Both of your examples have the same (perceived) error, which is that you specified a property that SquareConfig is not SquareConfig , which often means that you SquareConfig property name incorrectly.

In your case, you specified color1 , where you probably intended to use color .

This code would compile using older versions of TypeScript until an additional function for checking for undefined properties was added.

embarrassing ...

Option One, specify the correct property:

 var mySquare = createSquare({color: "black"}); 

Option two, you intentionally intend to include some other property, use a type statement to tell the compiler that you know is better than it (as long as you are sure that you really know that you know better than it is!):

 var mySquare = createSquare(<SquareConfig>{color1: "black"}); 

Comment Based Update

The compiler is more strict the less "degrees of separation" you have ... for example:

 // Error var obj: SquareConfig = {color1: "black"}; // OK var obj = {color1: "black"}; var obj2: SquareConfig = obj; 

Let's look at the first example, we say: "I intend to create SquareConfig ." The compiler says: "Well, there are no required elements, since everything is optional, but you are creating an object with a property that I will not recognize, so I will warn you."

The second example is slightly different.
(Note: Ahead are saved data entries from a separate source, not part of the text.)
(* ===== verification/CompactionFaults.v ===== *)
(** * A compaction run under I/O faults

    [RunCompaction] of Compaction.v when calls into the file system fail, in any
    pattern; a failure shows as an error status or, for the calls of
    [std::filesystem], as an exception that leaves the run.  The inputs are read
    exactly or the run ends; until the catalogue is updated only new files are
    written, so a run that reports an error, or is left by an exception before the
    update, leaves the catalogue, its tables and with them every read as they
    were.  An exception of the [remove] of an input is different: the catalogue has
    been updated by then, and inputs have been deleted. *)

From S2P Require Import Prelude Status BinarySerializer Mt19937 SkipList MemTable FileSystem Wal Recovery Checkpoint BloomFilter Block SSTable Compaction CompactionMerge BlockCache Engine EngineCorrect CompactionReads EngineCompaction EngineSpec EngineFaults.

(** ** Reading the inputs *)

(** The call threw, or returned an error or [good]. *)
Definition or_throws {A} (r : Outcome (ErrorOr A)) (good : ErrorOr A) : Prop :=
  r = Throw \/ exists r0, r = Ret r0 /\ or_error r0 good.

Lemma Open_input_faults w path :
  let '(r, w') := Open_input w path in
  files w' = files w /\ or_throws r (SSTableReader_Open (calm w) path).1.
Proof.
  unfold Open_input, try_exists. destruct (or_throw_cases w (fun w => (Ret (fs_exists w path), w))) as (w1 & Hf & [-> | ->]).
  - split; [done|by left].
  - pose proof (SSTableReader_Open_faults w1 path) as H. destruct (SSTableReader_Open w1 path) as [r w2].
    rewrite (calm_files w w1 Hf) in H. destruct H as [H1 H2]. split; [congruence|right; eauto].
Qed.

Lemma read_inputs_faults inputs : forall w file_data stats,
  Forall2 (fun m es => table_at (calm w) (filepath m) es) inputs file_data ->
  let '(r, _, w') := read_inputs w inputs stats in
  files w' = files w /\ or_throws r (Val file_data).
Proof.
  induction inputs as [|m inputs IH]; intros w file_data stats H; cbn [read_inputs].
  - apply Forall2_nil_inv_l in H as ->. split; [done|]. right. eexists. split; [done|by left].
  - apply Forall2_cons_inv_l in H as (es & rest & (rd & Ho & _ & Ha & _) & Hrest & ->).
    assert (forall (s : Status) w', files w' = files w -> files w' = files w /\ or_throws (Ret (Err s)) (Val (es :: rest))) as Herr.
    { intros s w' Hf. split; [done|]. right. eexists. split; [done|right; eauto]. }
    pose proof (Open_input_faults w (filepath m)) as Hopen. rewrite Ho in Hopen.
    destruct (Open_input w (filepath m)) as [r w1]. destruct Hopen as [Hf1 [-> |(r0 & -> & [-> |[s ->]])]]; cbn [fst].
    { split; [done|by left]. }
    2: { by apply Herr. }
    pose proof (SSTableReader_ReadAll_faults w1 rd) as Hall.
    destruct (SSTableReader_ReadAll w1 rd) as [r2 w2]. destruct Hall as (Hf2 & r0 & E0 & Hr2).
    rewrite (calm_files w w1 Hf1), Ha in E0. injection E0 as <-.
    destruct Hr2 as [-> |[s ->]]; [|apply Herr; congruence].
    assert (files w2 = files w) as Hf by congruence. rewrite <-(calm_files w w2 Hf) in Hrest.
    specialize (IH w2 rest (stats_read stats (Z.of_nat (length es)) (file_size_bytes m)) Hrest).
    destruct (read_inputs w2 inputs _) as [[r3 stats3] w3]. destruct IH as [Hf3 [-> |(r0 & -> & [-> |[s ->]])]].
    + split; [congruence|by left].
    + split; [congruence|]. right. eexists. split; [done|by left].
    + apply Herr. congruence.
Qed.
(* ===== verification/CrashPoints.v ===== *)
(** * Crashes inside an operation

    The process dies in the middle of a write or a flush: a call into the file
    system is cut off after some of its bytes, and nothing that follows reaches the
    disk.  In the fault schedules of FileSystem.v that is [death i n k]: [i]
    calls that succeed, one that fails after [n] bytes, and [k] calls without
    effect; a run that ends with a rest of the schedule met no call beyond it.
    (Removing a file takes no element of the schedule; a put, a delete and a
    flush remove none.)

    The method: [consumes w w' P] says that a computation took a part of the
    schedule from [w] to [w'] and that [P] holds when nothing failed in that
    part; here [P] is that the same computation without faults gives the same
    result.  The rule for a sequence is [consumes_bind]. *)

From S2P Require Import Prelude Status BinarySerializer Mt19937 SkipList MemTable FileSystem Wal Recovery Checkpoint BloomFilter Block SSTable Compaction CompactionMerge BlockCache Engine EngineCorrect CompactionReads EngineCompaction EngineSpec EngineFaults CompactionFaults.

(** ** Schedules *)

Definition death (i n k : nat) : list fault := replicate i NoFault ++ Fault n :: replicate k (Fault 0).

(** Nothing succeeds behind a failure. *)
Definition doomed (fs : list fault) : Prop :=
  forall used rest, fs = used ++ NoFault :: rest -> Forall (eq NoFault) used.

Lemma doomed_death i n k : doomed (death i n k).
Proof.
  unfold doomed, death. induction i as [|i IH]; intros used rest E; cbn [replicate app] in E.
  - exfalso. assert (NoFault ∈ Fault n :: replicate k (Fault 0)) as H by (rewrite E; set_solver).
    apply elem_of_cons in H as [?|[? _]%elem_of_replicate]; done.
  - destruct used as [|f used]; [constructor|]. injection E as <- E. constructor; [done|]. by apply (IH used rest).
Qed.

Lemma doomed_suffix used fs : doomed (used ++ fs) -> doomed fs.
Proof.
  intros H used' rest ->. specialize (H (used ++ used') rest). rewrite <-app_assoc in H.
  by apply Forall_app in H as [_ H].
Qed.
We say: "I intend to use the object that I have as SquareConfig ." The compiler says: "this is the object that you intend to use if you do not have any necessary properties ... and each property has the correct structural matching type for SquareConfig - yes."

If the second scenario warned you about properties that do not exist in the target structure, you would not be able to take advantage of the uber polymorphism offered by the structural type system.